Zakaria also said that there was a need for India to solidify its alliance with the United States. He said it was in India's strategic interests not to be sitting on the fence, not to be playing footsie with the Russians. "India would benefit dramatically by having a generational alliance with America. It doesn't have to be formal. What I mean is a generational level of commitment that there's going to be cooperation, dialogue, cross fertilisation of economics, trade, technology, education."
When told that it was already happening, Zakaria said it was not happening. "Take something like education. I was on the Yale board, so I know this a little bit. We tried desperately to do more in India. It's incredibly hard. India has so many backward post-colonial regulations that are suspicious of foreign universities and foreign NGOs. What's happening, honestly, is that a chattering class level. There's a lot of CEOs going back and forth praising each other." He said that tariffs are still very high and India is the most protectionist large economy in the world. "So all that needs to change."
Fareed Zakaria on the 2024 Lok Sabha Elections
When asked about Modi's prospects in the upcoming elections, Zakaria said: "They (prospects) are very bright. Modi is in a commanding position. I think he probably is in the most commanding position in all these elections around the world." He said India is doing well and some of that is because of Modi and his policies, "and you have to give him credit for that."
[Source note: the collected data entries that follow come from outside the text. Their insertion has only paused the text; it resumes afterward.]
(** * obsidian-random-highlight: the highlight pipeline of [BookHighlightsView]

    A shallow embedding of [src/BookHighlightsView.ts] and of the settings of
    [main.ts]: frontmatter extraction, the frontmatter filter, filename
    parsing, callout (highlight) extraction, the refresh pass with its cap,
    and the random sample shown in the pane.

    Conventions of the embedding.
    - A JavaScript string is a [string]: a sequence of code units below 256.
    - A regular expression literal of the source is a value of [regex], run by
      a backtracking matcher that follows the ECMAScript priorities (greedy
      and lazy iteration, alternatives left to right, look-ahead, captures).
      The pattern that [parseTitleAndAuthor] builds as text is built as text
      here too, and parsed.
    - Values decoded from YAML or JSON are [jsval]s, plain data; a number is
      kept as its canonical rendering, the text [String(n)] returns, since the
      program only stringifies numbers and tests them for truthiness.  The
      conversion of a value to a string can throw, and a property read finds
      what the value has of its own and what it inherits.
    - Arrays of highlights are objects in a heap, so that copying, sorting in
      place and slicing can be told apart.
    - The host (js-yaml, [JSON.parse], the prototypes of the engine,
      [Array.prototype.sort], [Math.random], the vault, [createEl]) is a
      parameter of the sections that call it.  Of the host calls made outside
      the per-file guard, the listing of the vault and the [createEl] calls
      of displayHighlights may throw; the calls of the console, those of
      onOpen and the [createEl] of the catch are taken to complete. *)

From Stdlib Require Import String Ascii List ZArith Lia Bool Permutation QArith.
From stdpp Require Import gmap strings.

Local Close Scope Q_scope.
Local Open Scope string_scope.
Local Open Scope list_scope.
Set Warnings "-register-all".

(** ** Characters and strings *)

Module Chars.

Definition code (c : ascii) : nat := nat_of_ascii c.

Definition newline : ascii := "010"%char.
Definition dquote : ascii := "034"%char.

(** ECMAScript LineTerminator, below code unit 256. *)
Definition is_line_terminator (c : ascii) : bool :=
  (code c =? 10)%nat || (code c =? 13)%nat.

(** ECMAScript WhiteSpace and LineTerminator, below code unit 256: what [\s]
    matches and what [trim] strips. *)
Definition is_space (c : ascii) : bool :=
  ((9 <=? code c)%nat && (code c <=? 13)%nat) || (code c =? 32)%nat || (code c =? 160)%nat.

Definition is_digit (c : ascii) : bool := (48 <=? code c)%nat && (code c <=? 57)%nat.
Definition is_upper (c : ascii) : bool := (65 <=? code c)%nat && (code c <=? 90)%nat.
Definition is_lower (c : ascii) : bool := (97 <=? code c)%nat && (code c <=? 122)%nat.

(** [\w] *)
Definition is_word (c : ascii) : bool :=
  is_digit c || is_upper c || is_lower c || (code c =? 95)%nat.

(** Canonicalize of the [i] flag: upper-casing of the ASCII letters. *)
Definition upcase (c : ascii) : ascii :=
  if is_lower c then ascii_of_nat (code c - 32) else c.

End Chars.

Module Str.

Definition nl : string := String Chars.newline EmptyString.

Fixpoint drop (n : nat) (s : string) : string :=
  match n, s with
  | O, _ => s
  | S n', String _ s' => drop n' s'
  | S _, EmptyString => EmptyString
  end.

Fixpoint take (n : nat) (s : string) : string :=
  match n, s with
  | O, _ => EmptyString
  | S n', String c s' => String c (take n' s')
  | S _, EmptyString => EmptyString
  end.

Definition is_empty (s : string) : bool :=
  match s with EmptyString => true | _ => false end.

Fixpoint ltrim (s : string) : string :=
  match s with
  | String c s' => if Chars.is_space c then ltrim s' else s
  | EmptyString => EmptyString
  end.

Fixpoint rtrim (s : string) : string :=
  match s with
  | String c s' =>
      let t := rtrim s' in
      if Chars.is_space c && is_empty t then EmptyString else String c t
  | EmptyString => EmptyString
  end.

(** [String.prototype.trim] *)
Definition trim (s : string) : string := rtrim (ltrim s).

(** [s.startsWith(p)] *)
Fixpoint startsWith (p s : string) : bool :=
  match p, s with
  | EmptyString, _ => true
  | String a p', String b s' => Ascii.eqb a b && startsWith p' s'
  | String _ _, EmptyString => false
  end.

(** [s.endsWith(p)] *)
Definition endsWith (p s : string) : bool :=
  (String.length p <=? String.length s)%nat
  && String.eqb (drop (String.length s - String.length p) s) p.

(** [s.indexOf(p)]: the first index at which [p] occurs, [None] for [-1]. *)
Fixpoint indexOf_from (p s : string) (i : nat) : option nat :=
  if startsWith p s then Some i
  else match s with
       | String _ s' => indexOf_from p s' (S i)
       | EmptyString => None
       end.

Definition indexOf (p s : string) : option nat := indexOf_from p s 0.

(** [s.split(sep)] for a separator of one unit. *)
Fixpoint split (sep : ascii) (s : string) : list string :=
  match s with
  | EmptyString => [EmptyString]
  | String c s' =>
      if Ascii.eqb c sep then EmptyString :: split sep s'
      else match split sep s' with
           | piece :: rest => String c piece :: rest
           | [] => [String c EmptyString]
           end
  end.

(** [s.split(sep).pop()] *)
Definition after_last (sep : ascii) (s : string) : string :=
  List.last (split sep s) EmptyString.

(** [lines.join(sep)] *)
Fixpoint join (sep : string) (l : list string) : string :=
  match l with
  | [] => EmptyString
  | [x] => x
  | x :: rest => x +:+ sep +:+ join sep rest
  end.

End Str.

(** ** Regular expressions *)

Module Re.

Inductive regex : Type :=
| Eps
| Chr (c : ascii)                      (* a literal character *)
| CSet (p : ascii -> bool)             (* a class: [...], [^...], \d, \w, \s, . *)
| Seq (r1 r2 : regex)
| Alt (r1 r2 : regex)                  (* r1|r2 *)
| Star (greedy : bool) (r : regex)     (* r* and r*? *)
| Group (n : nat) (r : regex)          (* the n-th capturing group *)
| Lookahead (r : regex)                (* (?=r) *)
| Bol                                  (* ^ without the m flag *)
| Eol.                                 (* $ without the m flag *)

(** r+ and r+? *)
Definition Plus (greedy : bool) (r : regex) : regex := Seq r (Star greedy r).
(** (?:r)? *)
Definition Opt (r : regex) : regex := Alt r Eps.

Fixpoint Lit (s : string) : regex :=
  match s with
  | EmptyString => Eps
  | String c s' => Seq (Chr c) (Lit s')
  end.

Fixpoint Cat (rs : list regex) : regex :=
  match rs with
  | [] => Eps
  | r :: rs' => Seq r (Cat rs')
  end.

(** . *)
Definition Dot : regex := CSet (fun c => negb (Chars.is_line_terminator c)).
(** [^c] *)
Definition NotChr (x : ascii) : regex := CSet (fun c => negb (Ascii.eqb c x)).
(** [\s\S] *)
Definition AnyChar : regex := CSet (fun _ => true).

Definition captures : Type := list (nat * string).

Fixpoint cap (n : nat) (cs : captures) : option string :=
  match cs with
  | [] => None
  | (m, s) :: cs' => if (m =? n)%nat then Some s else cap n cs'
  end.

(** What a successful attempt yields: the end position, the captures and the
    input left after the match. *)
Definition outcome : Type := (nat * captures * string)%type.
Definition cont : Type := string -> nat -> captures -> option outcome.

Definition char_eq (icase : bool) (c x : ascii) : bool :=
  if icase then Ascii.eqb (Chars.upcase c) (Chars.upcase x) else Ascii.eqb c x.

(** The rounds of an iteration [r*] or [r*?]: [step] runs [r] once, [k] is
    the rest of the pattern.  A round that reads nothing is not taken; so a
    round reads at least one unit and [S (length s)] rounds are never all
    used. *)
Fixpoint iterate (greedy : bool) (step : string -> nat -> captures -> cont -> option outcome)
    (k : cont) (rounds : nat) (s : string) (pos : nat) (cs : captures)
    {struct rounds} : option outcome :=
  match rounds with
  | O => k s pos cs
  | S rounds' =>
      let again : cont := fun s' pos' cs' =>
        if (pos <? pos')%nat then iterate greedy step k rounds' s' pos' cs' else None in
      if greedy then
        match step s pos cs again with
        | Some o => Some o
        | None => k s pos cs
        end
      else
        match k s pos cs with
        | Some o => Some o
        | None => step s pos cs again
        end
  end.

(** The backtracking matcher: [s] is the input from position [pos] on, [k]
    the rest of the pattern. *)
Fixpoint run (icase : bool) (r : regex) (s : string) (pos : nat) (cs : captures)
    (k : cont) {struct r} : option outcome :=
  match r with
  | Eps => k s pos cs
  | Chr c =>
      match s with
      | String x s' => if char_eq icase c x then k s' (S pos) cs else None
      | EmptyString => None
      end
  | CSet p =>
      match s with
      | String x s' => if p x then k s' (S pos) cs else None
      | EmptyString => None
      end
  | Seq r1 r2 =>
      run icase r1 s pos cs (fun s' pos' cs' => run icase r2 s' pos' cs' k)
  | Alt r1 r2 =>
      match run icase r1 s pos cs k with
      | Some o => Some o
      | None => run icase r2 s pos cs k
      end
  | Star greedy r1 =>
      iterate greedy (run icase r1) k (S (String.length s)) s pos cs
  | Group n r1 =>
      run icase r1 s pos cs
        (fun s' pos' cs' => k s' pos' ((n, Str.take (pos' - pos) s) :: cs'))
  | Lookahead r1 =>
      match run icase r1 s pos cs (fun s' pos' cs' => Some (pos', cs', s')) with
      | Some (_, cs', _) => k s pos cs'
      | None => None
      end
  | Bol => if (pos =? 0)%nat then k s pos cs else None
  | Eol => match s with EmptyString => k s pos cs | String _ _ => None end
  end.

Record regexp : Type := RegExp { re_body : regex; re_icase : bool }.

(** A match: its index, the matched text match[0], the captures, and the
    input before and after the match (before: from where the search began). *)
Record match_result : Type := Match {
  m_index : nat;
  m_text : string;
  m_caps : captures;
  m_before : string;
  m_after : string
}.

(** lastIndex after the match *)
Definition m_end (m : match_result) : nat := m_index m + String.length (m_text m).

(** match[n] for n >= 1; [None] is [undefined]. *)
Definition m_group (m : match_result) (n : nat) : option string := cap n (m_caps m).

(** One attempt at position [pos], where the input still to read is [s]. *)
Definition attempt (re : regexp) (s : string) (pos : nat) : option match_result :=
  match run (re_icase re) (re_body re) s pos [] (fun s' e cs => Some (e, cs, s')) with
  | Some (e, cs, after) => Some (Match pos (Str.take (e - pos) s) cs EmptyString after)
  | None => None
  end.

Definition skipping (c : ascii) (m : match_result) : match_result :=
  Match (m_index m) (m_text m) (m_caps m) (String c (m_before m)) (m_after m).

(** The leftmost match in [s], the input from position [pos] on. *)
Fixpoint search_from (re : regexp) (s : string) (pos : nat) : option match_result :=
  match attempt re s pos with
  | Some m => Some m
  | None =>
      match s with
      | String c s' => skipping c <$> search_from re s' (S pos)
      | EmptyString => None
      end
  end.

(** [s.match(re)] for a pattern without the g flag, [re.exec(s)] with
    [lastIndex = 0]. *)
Definition exec (re : regexp) (s : string) : option match_result := search_from re s 0.

(** [s.replace(re, f)] for a pattern without the g flag; [f] builds the
    replacement from the matched text. *)
Definition replace (re : regexp) (f : string -> string) (s : string) : string :=
  match exec re s with
  | Some m => m_before m +:+ f (m_text m) +:+ m_after m
  | None => s
  end.
(** ** Concrete datatypes, literals and operators *)

Definition xsd (local : string) : NamedNode :=
  mkNamedNode ("http://www.w3.org/2001/XMLSchema#" ++ local).

Definition rdf_langString : NamedNode :=
  mkNamedNode "http://www.w3.org/1999/02/22-rdf-syntax-ns#langString".

(** Modelled from the spec: [C.categorize] of util/Consts is not among the
    sources. The spec makes it a total function from datatype identifiers
    to a fixed enumeration of categories (integer, decimal, float, double,
    boolean, string, plain string, date and time, untyped), which maps an
    unrecognised datatype to a defined category. This table is one such
    function; it is used to run the constructors on concrete literals. *)
Definition categorize_xsd (dataType0 : string) : DataTypeCategory :=
  if String.eqb dataType0 (value (xsd "integer")) then "integer"
  else if String.eqb dataType0 (value (xsd "decimal")) then "decimal"
  else if String.eqb dataType0 (value (xsd "float")) then "float"
  else if String.eqb dataType0 (value (xsd "double")) then "double"
  else if String.eqb dataType0 (value (xsd "boolean")) then "boolean"
  else if String.eqb dataType0 (value (xsd "string")) then "string"
  else if String.eqb dataType0 (value rdf_langString) then "plain"
  else if String.eqb dataType0 (value (xsd "dateTime")) then "dateTime"
  else "untyped".

(** A host for the concrete literals below. None of them renders a number
    or a date, so the two conversions are not reached; the constant
    functions stand for them. *)
Definition host_Number_toString (x : number) : string := "NaN".
Definition host_Date_toString (d : Date) : string := "Invalid Date".

(** The double 1, and the double 2. *)
Definition one : number := S754_finite false 1 0.
Definition two : number := S754_finite false 1 1.

(** A computation for the operators below: the first argument. *)
Definition first_argument : SimpleEvaluator :=
  fun args0 =>
    match args0 with
    | a :: _ => Return a
    | [] => Throw UnimplementedError
    end.

(** A computation that ignores its arguments. *)
Definition constant_term (t : ITermExpression) : SimpleEvaluator :=
  fun _ => Return t.

(** The overload table of an operator [+] on two integers. *)
Definition plus_overloads : OverloadMap :=
  {[ ["integer"; "integer"] := first_argument ]}.

(** Two integer literals, and the operator [+] applied to them. *)
Definition integer_literal (lexical : string) (x : number) : Result Literal :=
  new_NumericLiteral categorize_xsd x (Some lexical) (Some (xsd "integer"))
    None.

(** An operator object whose private table holds the overloads of [+]. *)
Definition plus_with_table : OverloadedOperator.t :=
  OverloadedOperator.mk "+" 2
    [VariableExpression "x"; VariableExpression "y"]
    plus_overloads (Some plus_overloads).

(** Two integer literals with different values and lexical forms. *)
Definition literal_1 : Literal :=
  mkLiteral NumericLiteral (JsNumber one) (Some "1") (Some (xsd "integer"))
    None "integer".

Definition literal_2 : Literal :=
  mkLiteral NumericLiteral (JsNumber two) (Some "2") (Some (xsd "integer"))
    None "integer".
He said Modi is very charismatic and has his pulse on certain kinds of Indians in a way that very few people have in India. "He comes from outside the elite. He may be the first real non-elitist Indian Prime Minister. If you think of Nehru, Narasimha Rao, and Manmohan Singh, they all by education, if not birth, came out of a certain kind of elite background. Modi doesn't. And there is a sense in which the aam aadmi relates to him and he understands the Hindu pride, the ordinary Hindus pride."